In such situations, therefore, it may be advantageous to use a variable-displacement pump, which will only create the amount of flow actually needed to move the actuator at the required speed. Although the pump itself will be more complicated, and therefore more expensive, in most cases it will be a cost-effective solution by virtue of the lower energy consumption and the reduced heat generation.

the right-hand side is fed with pressure from the pump outlet port and tends to push the ring towards the zero-flow position. This, however, is resisted by an adjustable spring on the left-hand side. Therefore, the pump is held at maximum flow until the outlet pressure is high enough to compress the spring, allowing the control piston to start reducing the pump flow rate. The flow rate will then reduce to a level that is sufficient to maintain the outlet pressure at the setting of the spring.

The use of a circular cam ring means that, unlike the fixed-displacement vane pump, the variable-displacement version is no longer balanced from the point of view of internal pressure forces. In practice this limits the maximum pressure capability of the pump, typically up to approximately 210 bar (3000 psi). However, the design does provide a relatively low-cost, low-noise variable-displacement pump that is ideally suited to applications such as machine tools and food machinery.

Variable-displacement piston pumps

A typical variable-displacement axial piston pump is illustrated in Fig.  2.37. The pump works on the same principle as the fixed-displacement version except that the swashplate can now be tilted to different angles, which varies the stroke length of each piston as it rotates, and hence the output flow of the pump. When the swashplate is perpendicular to the drive shaft the flow will be zero, but when tilted to its maximum angle (typically 18–20°) the flow will be at a maximum.

CONTROL PISTON

COMPENSATOR VALVE SPOOL

Fig. 2.37 Variable-displacement axial piston pump (Image courtesy of Eaton Corp.)

Normally a control piston at the top of the pump case is used to tilt the swashplate to the required angle, although in some cases the swashplate can be moved mechanically or electrically. A spring, together with the internal forces acting on the swashplate, tends to move the swashplate to the maximum angle (maximum flow) position so that, when pressurised, the control piston will extend and act to reduce the flow of the pump. The fluid pressure inside the control piston is, in turn, DEFINITION

A variable-displacement pump that reduces its flow at a predetermined pressure is known as a pressure- compensated pump.

regulated by an adjustable pressure-compensator valve mounted on the rear of the pump.

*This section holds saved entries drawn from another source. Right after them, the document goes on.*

(** Property read [o[k]] on a parsed object: [None] is [undefined]. *)
Fixpoint prop (k : string) (members : list (string * JSON)) : option JSON :=
  match members with
  | [] => None
  | (k', v) :: rest =>
      match prop k rest with
      | Some v' => Some v'
      | None => if String.eqb k' k then Some v else None
      end
  end.

(** The member [k] of a payload; a payload that is no object has none. *)
Definition member (k : string) (j : JSON) : option JSON :=
  match j with
  | JObject ms => prop k ms
  | _ => None
  end.

(** The payload with every member named [k] taken out. *)
Definition without (k : string) (j : JSON) : JSON :=
  match j with
  | JObject ms => JObject (filter (fun kv => negb (String.eqb (fst kv) k)) ms)
  | _ => j
  end.

End Js.

(** ** The request validator: zod's [z.object] behind [zValidator('json', _)] *)

Module Zod.
Import Js.

(** [z.string()] on a member that may be [undefined]. *)
Definition z_string (v : option JSON) : option string :=
  match v with
  | Some (JString s) => Some s
  | _ => None
  end.

(** [z.string().optional()]: [undefined] passes as [undefined]. *)
Definition z_string_optional (v : option JSON) : option (option string) :=
  match v with
  | None => Some None
  | Some (JString s) => Some (Some s)
  | Some _ => None
  end.

(** The validated payload, [c.req.valid('json')]; members the schema does
    not name are stripped. *)
Record LogAction := {
  action : string;
  guid : string;
  details : string;
  timestamp : string;
  podName : option string
}.

(** [LogActionSchema]: [None] is a failed parse. *)
Definition LogActionSchema (j : JSON) : option LogAction :=
  match j with
  | JObject ms =>
      match z_string (prop "action" ms), z_string (prop "guid" ms),
            z_string (prop "details" ms), z_string (prop "timestamp" ms),
            z_string_optional (prop "podName" ms) with
      | Some a, Some g, Some d, Some t, Some p =>
          Some {| action := a; guid := g; details := d; timestamp := t;
                  podName := p |}
      | _, _, _, _, _ => None
      end
  | _ => None
  end.

End Zod.

(** ** The worker *)

Module Backend.
Import Js.

(** The bindings [c.env] the handlers read. *)
Record Env := {
  POD_NAME : option string;
  POD_NAMESPACE : option string;
  POD_IP : option string;
  AZURE_SERVICE_BUS_CONNECTION_STRING : option string
}.

(** What one request reads from outside the program: its bindings, the
    [Date] that [new Date()] gives, the number [Date.now()] gives, and the
    random bits [crypto.randomUUID()] draws. *)
Record Ctx := {
  env : Env;
  new_Date : Date;
  Date_now : Z;
  random : Z
}.

(** The module-level constants, set once when the module is loaded.
    [POD_START_TIME] keeps the [Date] whose [toISOString] the source stores,
    since the status routes parse that string back for the uptime. *)
Record Pod := {
  POD_GUID : string;
  POD_START_TIME : Date
}.

(** The module-level variables. *)
Record State := {
  podLogs : list string;
  requestCount : Z
}.

(** A value inside a JSON response. *)
Inductive Value :=
| VString (s : string)
| VNumber (n : Z)
| VBool (b : bool)
| VStrings (xs : list string).

(** [c.json(obj, status)], [c.text(body, status)], and the 400 response
    that [zValidator] sends by itself when the schema rejects the payload
    (its body, zod's error report, is not modelled). *)
Inductive Response :=
| json (status : Z) (obj : list (string * Value))
| text (status : Z) (body : string)
| validation_failed.

Definition status (r : Response) : Z :=
  match r with
  | json st _ => st
  | text st _ => st
  | validation_failed => 400
  end.

Definition client_error (r : Response) : bool :=
  (400 <=? status r) && (status r <? 500).

(** Member read on a JSON response. *)
Fixpoint field (k : string) (obj : list (string * Value)) : option Value :=
  match obj with
  | [] => None
  | (k', v) :: rest => if String.eqb k' k then Some v else field k rest
  end.

Definition response_field (k : string) (r : Response) : option Value :=
  match r with
  | json _ obj => field k obj
  | _ => None
  end.

Definition response_text (r : Response) : option string :=
  match r with
  | text _ body => Some body
  | _ => None
  end.

(** The routes. *)
Inductive Request :=
| POST_api_log (payload : JSON)
| GET_api_logs_guid
| GET_api_logs_data
| GET_api_pod_guid
| GET_api_pod_status
| GET_api_health
| GET_root.

(** Module initialisation: the identity and the start time are drawn once,
    the buffer is empty and the counter is zero. *)
Definition boot (c : Ctx) : Pod * State :=
  ({| POD_GUID := randomUUID (random c); POD_START_TIME := new_Date c |},
   {| podLogs := []; requestCount := 0 |}).

Definition pod_name (e : Env) : string := or_default (POD_NAME e) "backend-pod".

(** [Math.floor((Date.now() - new Date(POD_START_TIME).getTime()) / 1000)] *)
Definition uptime (p : Pod) (c : Ctx) : Z :=
  (Date_now c - getTime (POD_START_TIME p)) / 1000.

(** *** POST /api/log *)

(** The template literal of [logEntry]; [count] is [requestCount] after its
    increment. *)
Definition logEntry (p : Pod) (c : Ctx) (logData : Zod.LogAction) (count : Z)
  : string :=
  toISOString (new_Date c) ++ " | Pod: " ++ pod_name (env c)
  ++ " | GUID: " ++ POD_GUID p
  ++ " | Action: " ++ Zod.action logData
  ++ " | Details: " ++ Zod.details logData
  ++ " | Req#: " ++ toString count.

(** [podLogs.push(logEntry); if (podLogs.length > 100) podLogs = podLogs.slice(-100)] *)
Definition push_capped (entry : string) (logs : list string) : list string :=
  let pushed := (logs ++ [entry])%list in
  if (100 <? List.length pushed)%nat then slice_last 100 pushed else pushed.

(** The handler body, run on a payload the validator has accepted. Nothing
    in it can throw (the bindings object always exists and the Service Bus
    client is never built), so its [catch] branch with the 500 response has
    no counterpart here. *)
Definition post_api_log (p : Pod) (c : Ctx) (logData : Zod.LogAction) (s : State)
  : Response * State :=
  let count := incr (requestCount s) in
  let entry := logEntry p c logData count in
  (json 200 [("success", VBool true);
             ("message", VString "Action logged successfully");
             ("logId", VString (randomUUID (random c)))],
   {| podLogs := push_capped entry (podLogs s); requestCount := count |}).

When the pump outlet pressure is less than the setting of the spring in the compensator valve, the spool remains pushed upwards to connect the fluid in the control piston to tank via the pump case. The swashplate then moves to the maximum angle and the pump provides maximum flow. When the outlet pressure rises to the spring setting, however, the spool is pushed down, and fluid under high pressure enters the control piston to start to de-stroke the pump.

As with the variable-displacement vane pump, the pump flow will reduce to a level where the outlet pressure is maintained at the setting of the spring in the compensator valve. If the pump outlet is blocked (e.g. by a closed port directional valve), the pump flow reduces to virtually zero – just sufficient to maintain leakage in the system. If the pump outlet is restricted (but not blocked completely), the pump produces whatever flow the restriction can pass at the pressure setting of the compensator valve.

The same general principle applies to variable-displacement bent-axis piston pumps (Fig 2.38). In this case the angle of the cylinder block can again be varied to change the piston stroke and hence the pump flow. However, the control piston this time is mounted on the rear of the pump and tilts the cylinder block by means of a link rod.

MAXIMUM-DISPLACEMENT ADJUSTMENT

Fig. 2.38 Variable-displacement bent-axis piston pump

With variable-displacement pumps there is normally an option to limit the maximum flow of the pump by means of fixed or adjustable stops, which prevent the cam ring, swashplate or cylinder block moving to its maximum flow position. So, by using a variable-displacement pump in conjunction with a flow-control valve, the system is now more efficient in that the pump will only produce the required flow rate as set by the flow control, and no flow will be wasted over the relief valve (Fig. 2.39).

WARNING A pump relief valve is often required in conjunction with a pressure-compensated variable-displacement pump in order to relieve peak pressures and also to provide protection should the control piston or its control valve jam. However, the pressure-relief valve should normally be set at least 20 bar (300psi) higher than the compensator setting.